"""

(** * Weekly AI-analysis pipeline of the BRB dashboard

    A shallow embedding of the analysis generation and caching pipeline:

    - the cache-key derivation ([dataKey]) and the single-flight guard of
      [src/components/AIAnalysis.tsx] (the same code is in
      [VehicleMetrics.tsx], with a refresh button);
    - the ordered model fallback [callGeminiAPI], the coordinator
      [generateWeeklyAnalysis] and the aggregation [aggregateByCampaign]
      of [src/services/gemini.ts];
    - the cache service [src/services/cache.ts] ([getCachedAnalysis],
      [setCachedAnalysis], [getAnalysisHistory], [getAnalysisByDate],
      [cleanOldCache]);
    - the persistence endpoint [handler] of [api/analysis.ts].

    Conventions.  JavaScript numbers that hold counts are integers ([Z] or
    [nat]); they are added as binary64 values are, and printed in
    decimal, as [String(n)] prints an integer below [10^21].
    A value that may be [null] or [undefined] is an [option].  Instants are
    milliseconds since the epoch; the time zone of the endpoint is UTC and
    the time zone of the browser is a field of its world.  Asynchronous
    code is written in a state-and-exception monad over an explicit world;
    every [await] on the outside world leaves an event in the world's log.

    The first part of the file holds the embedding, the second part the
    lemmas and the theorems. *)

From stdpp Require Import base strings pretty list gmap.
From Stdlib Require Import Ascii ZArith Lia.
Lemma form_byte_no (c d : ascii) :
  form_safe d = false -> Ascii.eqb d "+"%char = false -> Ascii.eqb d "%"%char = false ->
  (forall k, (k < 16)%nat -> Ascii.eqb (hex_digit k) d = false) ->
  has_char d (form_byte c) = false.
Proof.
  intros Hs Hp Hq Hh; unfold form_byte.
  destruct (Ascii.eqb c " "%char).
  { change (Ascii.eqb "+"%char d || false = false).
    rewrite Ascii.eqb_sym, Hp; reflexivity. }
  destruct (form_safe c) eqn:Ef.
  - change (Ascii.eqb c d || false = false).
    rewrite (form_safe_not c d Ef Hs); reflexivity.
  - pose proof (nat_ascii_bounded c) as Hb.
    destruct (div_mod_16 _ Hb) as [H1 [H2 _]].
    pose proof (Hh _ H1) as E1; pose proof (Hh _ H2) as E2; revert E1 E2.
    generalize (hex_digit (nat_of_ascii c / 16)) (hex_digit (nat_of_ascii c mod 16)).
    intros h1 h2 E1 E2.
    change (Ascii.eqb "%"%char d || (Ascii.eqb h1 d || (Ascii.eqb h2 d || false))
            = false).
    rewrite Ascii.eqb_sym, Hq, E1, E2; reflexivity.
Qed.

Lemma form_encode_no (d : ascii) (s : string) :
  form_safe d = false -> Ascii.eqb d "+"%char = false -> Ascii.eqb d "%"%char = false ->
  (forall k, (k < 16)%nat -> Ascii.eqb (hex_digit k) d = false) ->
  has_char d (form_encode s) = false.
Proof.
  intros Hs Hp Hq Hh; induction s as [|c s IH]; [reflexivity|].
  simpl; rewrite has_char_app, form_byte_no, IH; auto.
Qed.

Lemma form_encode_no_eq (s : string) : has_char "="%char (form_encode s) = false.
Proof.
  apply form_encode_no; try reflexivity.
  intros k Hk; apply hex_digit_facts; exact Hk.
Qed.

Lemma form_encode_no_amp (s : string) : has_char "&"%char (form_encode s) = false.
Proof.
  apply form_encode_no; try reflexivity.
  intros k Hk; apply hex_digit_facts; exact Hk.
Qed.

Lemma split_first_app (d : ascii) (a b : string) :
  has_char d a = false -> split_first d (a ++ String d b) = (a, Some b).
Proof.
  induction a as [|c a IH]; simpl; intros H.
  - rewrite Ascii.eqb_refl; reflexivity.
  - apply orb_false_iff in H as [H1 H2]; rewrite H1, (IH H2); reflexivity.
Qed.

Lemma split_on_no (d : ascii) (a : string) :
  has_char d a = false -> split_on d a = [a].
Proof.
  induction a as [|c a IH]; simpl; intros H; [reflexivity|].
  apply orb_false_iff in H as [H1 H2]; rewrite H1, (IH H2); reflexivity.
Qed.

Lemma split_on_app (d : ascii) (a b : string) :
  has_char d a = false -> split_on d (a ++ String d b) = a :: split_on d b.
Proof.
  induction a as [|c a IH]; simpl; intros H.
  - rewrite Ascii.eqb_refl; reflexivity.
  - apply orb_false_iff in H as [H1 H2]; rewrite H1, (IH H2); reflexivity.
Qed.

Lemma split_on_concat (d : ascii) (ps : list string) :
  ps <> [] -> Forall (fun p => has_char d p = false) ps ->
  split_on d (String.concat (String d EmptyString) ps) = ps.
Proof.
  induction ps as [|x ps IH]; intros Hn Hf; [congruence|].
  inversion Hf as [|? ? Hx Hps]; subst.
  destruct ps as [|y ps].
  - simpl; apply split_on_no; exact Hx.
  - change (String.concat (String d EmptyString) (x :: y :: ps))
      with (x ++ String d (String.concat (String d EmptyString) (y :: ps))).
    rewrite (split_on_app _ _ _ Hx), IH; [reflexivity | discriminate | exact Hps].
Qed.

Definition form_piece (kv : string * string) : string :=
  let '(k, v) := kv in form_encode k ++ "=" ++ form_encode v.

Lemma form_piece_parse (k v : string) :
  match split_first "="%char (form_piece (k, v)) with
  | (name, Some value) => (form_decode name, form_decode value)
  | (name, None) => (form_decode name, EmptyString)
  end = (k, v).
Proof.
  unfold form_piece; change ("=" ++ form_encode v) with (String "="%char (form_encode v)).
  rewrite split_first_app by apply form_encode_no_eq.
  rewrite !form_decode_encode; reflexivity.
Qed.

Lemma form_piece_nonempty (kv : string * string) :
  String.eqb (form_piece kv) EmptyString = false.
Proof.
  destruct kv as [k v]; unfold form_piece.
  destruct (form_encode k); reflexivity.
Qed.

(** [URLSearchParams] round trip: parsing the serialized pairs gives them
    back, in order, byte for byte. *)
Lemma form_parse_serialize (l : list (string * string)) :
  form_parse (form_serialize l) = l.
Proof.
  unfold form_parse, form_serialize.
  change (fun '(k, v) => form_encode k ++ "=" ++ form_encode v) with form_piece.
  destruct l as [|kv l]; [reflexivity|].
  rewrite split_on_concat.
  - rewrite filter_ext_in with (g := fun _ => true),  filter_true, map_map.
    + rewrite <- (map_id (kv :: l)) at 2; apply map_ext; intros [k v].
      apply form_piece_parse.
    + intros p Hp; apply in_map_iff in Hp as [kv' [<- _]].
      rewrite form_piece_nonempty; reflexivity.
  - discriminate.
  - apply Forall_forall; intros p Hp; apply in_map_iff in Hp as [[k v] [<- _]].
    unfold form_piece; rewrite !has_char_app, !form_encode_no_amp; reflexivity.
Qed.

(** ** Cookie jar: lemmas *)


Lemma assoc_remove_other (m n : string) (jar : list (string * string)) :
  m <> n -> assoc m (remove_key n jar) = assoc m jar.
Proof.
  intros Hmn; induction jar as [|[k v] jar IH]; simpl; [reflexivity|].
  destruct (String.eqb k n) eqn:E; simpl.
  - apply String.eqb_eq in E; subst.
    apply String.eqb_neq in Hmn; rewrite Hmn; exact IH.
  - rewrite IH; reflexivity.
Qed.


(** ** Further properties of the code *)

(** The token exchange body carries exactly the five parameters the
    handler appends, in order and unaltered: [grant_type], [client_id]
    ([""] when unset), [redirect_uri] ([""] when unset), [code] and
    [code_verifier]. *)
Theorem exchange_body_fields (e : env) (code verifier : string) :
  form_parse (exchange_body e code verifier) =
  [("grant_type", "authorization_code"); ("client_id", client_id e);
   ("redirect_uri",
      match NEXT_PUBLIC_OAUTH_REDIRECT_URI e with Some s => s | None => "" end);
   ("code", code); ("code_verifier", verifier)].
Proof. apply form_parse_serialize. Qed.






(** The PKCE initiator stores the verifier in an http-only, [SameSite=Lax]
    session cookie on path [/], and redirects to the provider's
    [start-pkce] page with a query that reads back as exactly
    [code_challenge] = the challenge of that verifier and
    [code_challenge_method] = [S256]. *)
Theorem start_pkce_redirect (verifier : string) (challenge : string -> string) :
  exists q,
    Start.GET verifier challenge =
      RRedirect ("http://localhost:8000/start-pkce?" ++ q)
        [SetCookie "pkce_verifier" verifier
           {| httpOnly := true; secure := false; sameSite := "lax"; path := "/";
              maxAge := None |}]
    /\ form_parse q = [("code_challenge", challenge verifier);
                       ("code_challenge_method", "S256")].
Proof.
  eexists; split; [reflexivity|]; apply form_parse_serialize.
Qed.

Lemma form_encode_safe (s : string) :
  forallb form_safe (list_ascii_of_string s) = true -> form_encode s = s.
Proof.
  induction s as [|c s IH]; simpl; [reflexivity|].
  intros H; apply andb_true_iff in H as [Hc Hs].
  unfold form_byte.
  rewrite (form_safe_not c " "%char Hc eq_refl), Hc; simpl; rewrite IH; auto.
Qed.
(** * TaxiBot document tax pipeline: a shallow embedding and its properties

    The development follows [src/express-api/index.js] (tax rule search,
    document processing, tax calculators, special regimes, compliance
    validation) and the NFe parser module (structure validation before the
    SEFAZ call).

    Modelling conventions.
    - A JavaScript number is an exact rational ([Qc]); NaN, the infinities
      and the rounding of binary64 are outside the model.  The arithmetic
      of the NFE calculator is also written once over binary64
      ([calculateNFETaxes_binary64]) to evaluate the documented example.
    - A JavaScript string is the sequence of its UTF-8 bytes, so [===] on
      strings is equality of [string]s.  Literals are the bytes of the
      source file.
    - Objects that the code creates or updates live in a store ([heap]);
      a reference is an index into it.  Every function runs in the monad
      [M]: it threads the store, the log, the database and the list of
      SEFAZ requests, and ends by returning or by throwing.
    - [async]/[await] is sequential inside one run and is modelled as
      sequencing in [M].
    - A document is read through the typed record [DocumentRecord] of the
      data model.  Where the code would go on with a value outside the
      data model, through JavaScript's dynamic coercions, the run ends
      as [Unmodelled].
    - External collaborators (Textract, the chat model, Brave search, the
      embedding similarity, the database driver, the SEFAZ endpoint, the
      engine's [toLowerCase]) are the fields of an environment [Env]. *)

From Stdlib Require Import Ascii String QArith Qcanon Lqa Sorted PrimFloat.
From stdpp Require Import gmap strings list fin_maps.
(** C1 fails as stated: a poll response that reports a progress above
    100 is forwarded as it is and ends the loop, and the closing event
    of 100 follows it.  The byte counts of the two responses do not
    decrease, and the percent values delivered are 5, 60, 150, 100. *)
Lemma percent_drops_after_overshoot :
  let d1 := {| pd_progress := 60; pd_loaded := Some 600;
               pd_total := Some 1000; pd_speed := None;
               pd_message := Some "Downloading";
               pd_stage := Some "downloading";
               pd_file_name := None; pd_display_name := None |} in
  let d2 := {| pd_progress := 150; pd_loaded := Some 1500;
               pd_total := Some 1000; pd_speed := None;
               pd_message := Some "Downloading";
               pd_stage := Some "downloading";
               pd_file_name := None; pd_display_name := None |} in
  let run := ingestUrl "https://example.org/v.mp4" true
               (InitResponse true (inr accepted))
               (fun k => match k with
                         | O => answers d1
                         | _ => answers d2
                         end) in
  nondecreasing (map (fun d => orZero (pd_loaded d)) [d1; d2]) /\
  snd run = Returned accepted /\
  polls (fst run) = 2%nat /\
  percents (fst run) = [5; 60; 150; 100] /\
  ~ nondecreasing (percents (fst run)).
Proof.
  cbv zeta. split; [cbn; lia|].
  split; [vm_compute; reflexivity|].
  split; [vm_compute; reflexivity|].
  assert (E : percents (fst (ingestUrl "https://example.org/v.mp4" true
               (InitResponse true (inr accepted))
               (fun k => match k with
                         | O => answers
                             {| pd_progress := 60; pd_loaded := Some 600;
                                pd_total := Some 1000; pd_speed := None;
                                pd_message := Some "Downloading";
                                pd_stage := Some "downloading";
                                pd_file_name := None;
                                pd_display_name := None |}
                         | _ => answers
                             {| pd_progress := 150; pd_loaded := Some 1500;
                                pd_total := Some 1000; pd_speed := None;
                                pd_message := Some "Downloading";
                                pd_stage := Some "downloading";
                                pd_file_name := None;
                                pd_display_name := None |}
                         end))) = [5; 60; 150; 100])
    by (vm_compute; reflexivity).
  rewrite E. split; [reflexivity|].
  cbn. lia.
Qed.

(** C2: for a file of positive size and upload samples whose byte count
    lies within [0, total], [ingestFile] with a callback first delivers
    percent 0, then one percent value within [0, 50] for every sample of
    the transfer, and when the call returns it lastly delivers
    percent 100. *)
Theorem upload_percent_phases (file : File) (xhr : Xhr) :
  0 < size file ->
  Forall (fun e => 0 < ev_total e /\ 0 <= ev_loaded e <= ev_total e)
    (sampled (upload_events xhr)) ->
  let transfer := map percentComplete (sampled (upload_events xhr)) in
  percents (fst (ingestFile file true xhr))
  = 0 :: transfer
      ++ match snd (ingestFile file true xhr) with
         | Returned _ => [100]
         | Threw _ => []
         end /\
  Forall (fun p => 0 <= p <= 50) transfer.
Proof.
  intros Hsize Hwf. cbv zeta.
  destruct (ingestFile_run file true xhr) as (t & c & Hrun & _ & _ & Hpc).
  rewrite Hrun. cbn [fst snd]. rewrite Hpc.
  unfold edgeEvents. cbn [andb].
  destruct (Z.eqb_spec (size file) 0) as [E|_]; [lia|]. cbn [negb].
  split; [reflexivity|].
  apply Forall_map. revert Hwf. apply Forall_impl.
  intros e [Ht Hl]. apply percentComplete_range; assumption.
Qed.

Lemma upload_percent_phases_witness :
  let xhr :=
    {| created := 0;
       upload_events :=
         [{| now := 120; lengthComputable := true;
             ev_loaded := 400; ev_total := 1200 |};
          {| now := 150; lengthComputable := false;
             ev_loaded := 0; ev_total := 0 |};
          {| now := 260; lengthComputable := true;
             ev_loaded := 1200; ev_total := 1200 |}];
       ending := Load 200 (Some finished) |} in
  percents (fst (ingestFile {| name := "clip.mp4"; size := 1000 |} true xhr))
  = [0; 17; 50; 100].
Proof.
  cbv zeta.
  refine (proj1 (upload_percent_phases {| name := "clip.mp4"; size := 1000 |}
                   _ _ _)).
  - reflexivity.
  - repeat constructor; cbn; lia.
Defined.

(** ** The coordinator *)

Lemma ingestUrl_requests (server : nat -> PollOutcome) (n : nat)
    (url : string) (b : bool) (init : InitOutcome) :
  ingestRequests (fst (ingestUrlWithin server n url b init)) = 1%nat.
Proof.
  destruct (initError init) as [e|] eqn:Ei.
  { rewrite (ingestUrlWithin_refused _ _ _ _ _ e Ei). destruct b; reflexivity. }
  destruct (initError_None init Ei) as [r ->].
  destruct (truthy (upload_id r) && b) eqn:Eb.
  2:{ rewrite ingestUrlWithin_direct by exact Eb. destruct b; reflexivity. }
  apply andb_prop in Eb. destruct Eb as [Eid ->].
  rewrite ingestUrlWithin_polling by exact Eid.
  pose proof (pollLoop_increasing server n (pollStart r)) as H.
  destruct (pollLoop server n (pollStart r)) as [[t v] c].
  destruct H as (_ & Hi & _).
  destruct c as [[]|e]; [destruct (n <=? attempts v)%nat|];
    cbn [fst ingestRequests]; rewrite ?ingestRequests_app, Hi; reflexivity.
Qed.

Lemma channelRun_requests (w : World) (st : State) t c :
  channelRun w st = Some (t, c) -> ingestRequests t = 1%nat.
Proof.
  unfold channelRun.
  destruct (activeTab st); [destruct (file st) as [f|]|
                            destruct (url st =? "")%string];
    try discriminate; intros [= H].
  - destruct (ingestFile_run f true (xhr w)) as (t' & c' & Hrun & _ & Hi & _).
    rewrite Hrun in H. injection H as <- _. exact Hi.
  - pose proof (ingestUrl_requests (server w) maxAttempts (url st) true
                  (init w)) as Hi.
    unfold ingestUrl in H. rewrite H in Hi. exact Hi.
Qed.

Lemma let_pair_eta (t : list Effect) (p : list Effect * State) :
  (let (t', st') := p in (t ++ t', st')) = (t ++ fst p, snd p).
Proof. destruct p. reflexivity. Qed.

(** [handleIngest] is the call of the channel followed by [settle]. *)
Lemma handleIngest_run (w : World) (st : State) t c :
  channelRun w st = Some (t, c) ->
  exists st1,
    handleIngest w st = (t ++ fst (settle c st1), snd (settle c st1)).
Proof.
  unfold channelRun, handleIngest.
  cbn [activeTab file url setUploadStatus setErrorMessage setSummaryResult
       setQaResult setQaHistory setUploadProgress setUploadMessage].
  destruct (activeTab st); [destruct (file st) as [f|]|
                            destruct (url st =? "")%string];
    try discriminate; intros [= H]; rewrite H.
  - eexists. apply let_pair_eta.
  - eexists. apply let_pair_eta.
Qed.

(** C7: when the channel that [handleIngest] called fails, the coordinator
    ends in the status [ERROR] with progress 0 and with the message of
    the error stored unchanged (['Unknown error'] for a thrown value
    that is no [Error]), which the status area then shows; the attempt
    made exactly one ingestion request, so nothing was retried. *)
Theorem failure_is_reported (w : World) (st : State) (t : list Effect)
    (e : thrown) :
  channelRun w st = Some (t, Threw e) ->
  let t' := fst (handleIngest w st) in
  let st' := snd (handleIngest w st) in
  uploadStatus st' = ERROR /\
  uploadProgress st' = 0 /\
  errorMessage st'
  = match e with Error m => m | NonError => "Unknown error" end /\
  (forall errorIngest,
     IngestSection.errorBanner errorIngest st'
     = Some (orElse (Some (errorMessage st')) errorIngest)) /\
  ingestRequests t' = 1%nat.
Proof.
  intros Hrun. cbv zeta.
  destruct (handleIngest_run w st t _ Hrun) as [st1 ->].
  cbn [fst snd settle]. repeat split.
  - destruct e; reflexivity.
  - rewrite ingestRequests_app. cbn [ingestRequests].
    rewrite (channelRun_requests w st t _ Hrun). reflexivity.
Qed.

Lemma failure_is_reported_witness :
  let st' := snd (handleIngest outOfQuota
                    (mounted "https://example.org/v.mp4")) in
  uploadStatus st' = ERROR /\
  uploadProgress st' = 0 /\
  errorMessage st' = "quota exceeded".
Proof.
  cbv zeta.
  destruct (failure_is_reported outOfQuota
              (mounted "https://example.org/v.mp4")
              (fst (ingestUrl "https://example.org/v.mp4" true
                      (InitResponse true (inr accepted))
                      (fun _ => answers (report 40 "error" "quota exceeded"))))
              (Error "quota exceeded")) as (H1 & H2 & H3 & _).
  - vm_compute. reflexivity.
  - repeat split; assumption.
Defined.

"""

# Your instructions
Please reproduce exactly the lines in the listing above from the one containing "Lemma form_parse_serialize (l" through the one containing "intros Hmn; induction", both included, and nothing more.

# Result of this exercise
Lemma form_parse_serialize (l : list (string * string)) :
  form_parse (form_serialize l) = l.
Proof.
  unfold form_parse, form_serialize.
  change (fun '(k, v) => form_encode k ++ "=" ++ form_encode v) with form_piece.
  destruct l as [|kv l]; [reflexivity|].
  rewrite split_on_concat.
  - rewrite filter_ext_in with (g := fun _ => true),  filter_true, map_map.
    + rewrite <- (map_id (kv :: l)) at 2; apply map_ext; intros [k v].
      apply form_piece_parse.
    + intros p Hp; apply in_map_iff in Hp as [kv' [<- _]].
      rewrite form_piece_nonempty; reflexivity.
  - discriminate.
  - apply Forall_forall; intros p Hp; apply in_map_iff in Hp as [[k v] [<- _]].
    unfold form_piece; rewrite !has_char_app, !form_encode_no_amp; reflexivity.
Qed.

(** ** Cookie jar: lemmas *)


Lemma assoc_remove_other (m n : string) (jar : list (string * string)) :
  m <> n -> assoc m (remove_key n jar) = assoc m jar.
Proof.
  intros Hmn; induction jar as [|[k v] jar IH]; simpl; [reflexivity|].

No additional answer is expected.